Bangladeshi novelist, short-story writer

Shahidul Zahir (শহীদুল জহির; born as Mohammad Shaheedul Haque, 11 September 1953 – 23 March 2008) was a Bangladeshi novelist, short story writer, and government bureaucrat. He is known for his unique practice of magical realism in modern Bengali literature. His novels and short stories have been noted for their originality of language and narrative technique. He contributed to Bengali fiction a distinct style, known as the "Shahidul Zahiriya".

He published four novels and three story collections. Abu Ibrahimer Mirtu (Abu Ibrahim's Death, 2009) is one of his notable novels, which won the Prothom Alo Book of the Year 1415 award in 2010. Also, the novels Jibon O Rajnaitik Bastobota (Life and Political Reality, 1988), Se Ratey Purnima Chilo (That Night Was the Full Moon, 1995), and Mukher Dike Dekhi (Looking to the Face, 2006) are considered to be his major contributions to Bengali literature. He has added a new dimension to Bengali short stories. His notable collections of stories are Parapar (Crossing, 1985), Dumur-kheko Manush O Annanya Galpo (Fig-Eating People and Other Stories, 1999), and Dolu Nadir Hawa O Annanya Galpo (The Wind of the Dolu River and Other Stories, 2004). His most notable stories are "Valobasha" ("Love" 1974), "Parapar" ("Crossing", 1985), "Agargaon Colonyte Nayantara Phool Keno Nei" ("Why there are no Nayantara in Agargaon Colony" 1991), "Kathure O Dardakak" ("Woodpecker and Raven", 1992), "Kanta" ("Thorn", 1995), "Choturtha Matra" ("The Fourth Dimension", 1996), "Kothaye Pab Tare" (1999), and "Dolu Nadir Hawa" ("The Wind of the Dolu River", 2003).

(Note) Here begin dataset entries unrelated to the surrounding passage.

(** What [send()] gives back: a transport error, or a status code and the
    body text ([None] when reading it fails). *)
Inductive Response : Type :=
| SendError
| Responded (status : nat) (text : option string).

Inductive email_error : Type :=
| SendFailed            (* "Failed to send email" *)
| Rejected (text : string)   (* "Failed to send email: {text}" *)
| ResponseTextFailed.   (* the error of [response.text()?] *)

Inductive email_result : Type :=
| EmailOk
| EmailErr (e : email_error).

(** [StatusCode::is_success]: 200 to 299. *)
Definition is_success (status : nat) : bool := (200 <=? status) && (status <? 300).

(** [Client::send_email], with [transport] standing for the HTTP client. *)
Definition send_email (c : Client) (file : option string) (log : string)
    (transport : Request -> Response) : email_result :=
  match transport (email_request c file log) with
  | SendError => EmailErr SendFailed
  | Responded status text =>
      if negb (is_success status) then
        match text with
        | Some t => EmailErr (Rejected t)
        | None => EmailErr ResponseTextFailed
        end
      else EmailOk
  end.

(** ** Auxiliary notions for the statements *)

(** Groups that every match of a pattern binds. *)
Fixpoint mandatory (r : regex) : list string :=
  match r with
  | RClass _ | RStar _ _ | ROpt _ _ => []
  | RSeq r1 r2 => mandatory r1 ++ mandatory r2
  | RGroup n r1 => n :: mandatory r1
  end.

Definition bound (c : caps) (n : string) : bool :=
  match group c n with Some _ => true | None => false end.

Definition extends (c c' : caps) : Prop := forall n, bound c n = true -> bound c' n = true.

Definition missing_capture (e : error) : bool :=
  match e with
  | EpisodeNameMissing | EpisodeSeasonMissing | EpisodeNumberMissing
  | MovieNameMissing | MovieYearMissing => true
  | _ => false
  end.

(** A period followed by four digits at the head of [s]. *)
Definition dotted_year_head (s : list ascii) : bool :=
  match s with
  | a :: b1 :: b2 :: b3 :: b4 :: _ =>
      is_dot a && is_digit b1 && is_digit b2 && is_digit b3 && is_digit b4
  | _ => false
  end.

(** A period followed by four digits at offset [k] of [l]. *)
Definition dotted_year_at (l : list ascii) (k : nat) : bool := dotted_year_head (skipn k l).

Definition year_tail : regex :=
  RSeq (RClass is_dot)
       (RGroup "year" (RSeq (RClass is_digit) (RSeq (RClass is_digit)
                      (RSeq (RClass is_digit) (RClass is_digit))))).

Definition empty_world : World := mkWorld (fun _ => None) (fun _ => false) (fun _ => false).

Definition trace_of (o : outcome) : list Op :=
  match o with Finished _ tr => tr | Failed _ _ tr => tr end.

(** One payload step of the loop, by the state of the destination. *)
Definition extract_step (fn : string) (h : FileHeader) (rest : list (option FileHeader))
    (dest : string) (w : World) (tr : list Op) : outcome :=
  match extract_behaviour h with
  | ExtractWrites d => walk fn rest (set_file w dest (Some d)) (tr ++ [OpExtract dest])
  | ExtractFails lo => Failed ExtractFailed (set_file w dest lo) (tr ++ [OpExtract dest])
  end.

Definition dir_header : FileHeader := mkHeader "Sample" true 0 (ExtractWrites []) true.
Definition mkv_header : FileHeader :=
  mkHeader "movie.mkv" false 3 (ExtractWrites [x01; x02; x03]) true.
Definition nfo_header : FileHeader :=
  mkHeader "movie.nfo" false 2 (ExtractWrites [x04; x05]) true.
Definition mkv_header2 : FileHeader :=
  mkHeader "Sample/sample.mkv" false 2 (ExtractWrites [x04; x05]) true.

Definition skippable_dirs (dirs : list FileHeader) : bool :=
  forallb (fun h => is_directory h && skip_ok h) dirs.

Definition broken_mkv_header : FileHeader :=
  mkHeader "movie.mkv" false 3 (ExtractFails None) true.

Definition world_of (o : outcome) : World :=
  match o with Finished w _ => w | Failed _ w _ => w end.

Definition run_world (o : run_outcome) : World :=
  match o with RunOk _ w => w | RunErr _ w => w end.

Definition op_path (op : Op) : string :=
  match op with OpRemove p => p | OpExtract p => p end.

(** Every removal in a trace is directly followed by an extraction to the
    same path. *)
Fixpoint removal_then_extract (tr : list Op) : bool :=
  match tr with
  | [] => true
  | OpExtract _ :: tr' => removal_then_extract tr'
  | OpRemove p :: tr' =>
      match tr' with
      | OpExtract q :: _ => String.eqb p q && removal_then_extract tr'
      | _ => false
      end
  end.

Zahir received the Alaol Literary Award and the Kagoz Literary Award in 2004 for his contribution to literature during his lifetime. The subject of his literary pursuits has been widely discussed. Many films, television shows, and plays have been made from his stories and novels.

==Biography==
Mohammad Shaheedul Haque was born on 11 September 1953 at 36 Bhuter Goli (Bhojo Hari Shaha Street) of Narinda in the old part of Dhaka city. His father, AK Nural Haque, was a government officer, and his mother, Jahanara Begum, a housewife. His paternal home was in the village of Hashil in Raiganj Upazila of Sirajganj District. His grandfather Jahiruddin (it seems Shaheed took the name Jahir from his grandfather's name) was a teacher at the local Normal School (during the British period), and his grandmother was Jinnatun Nesa. They both had died long before, when his father was a child. His maternal grandparents were Azimuddin Ahmad and Hamida Begum of Amlapara, Sirajgonj Town, where he used to visit frequently on the occasion of summer holidays or Eids during his childhood along with his family members. These places, together with Fulbaria and Satkania, where he grew up, left a deep impression on his mind and in the later years featured in many of his short stories and novels.

Fictionist Zahir started his school at Silverdale KG School at the then 36 Rankin Street in Dhaka. Later he went to schools in Dhaka, Fulbaria, and Satkania, Chittagong. From Satkania Model High School he passed his SSC examination. Later he went to the Dhaka College for his pre-university course (HSC). He studied political science at Dhaka University for his bachelor's and master's degrees. He also went to the American University in Washington, D.C., and Birmingham University. He joined the Bangladesh Civil Service in 1981 as an assistant secretary. He was serving as secretary-in-charge of the Ministry of Chittagong Hill Tracts Affairs until his death in 2008.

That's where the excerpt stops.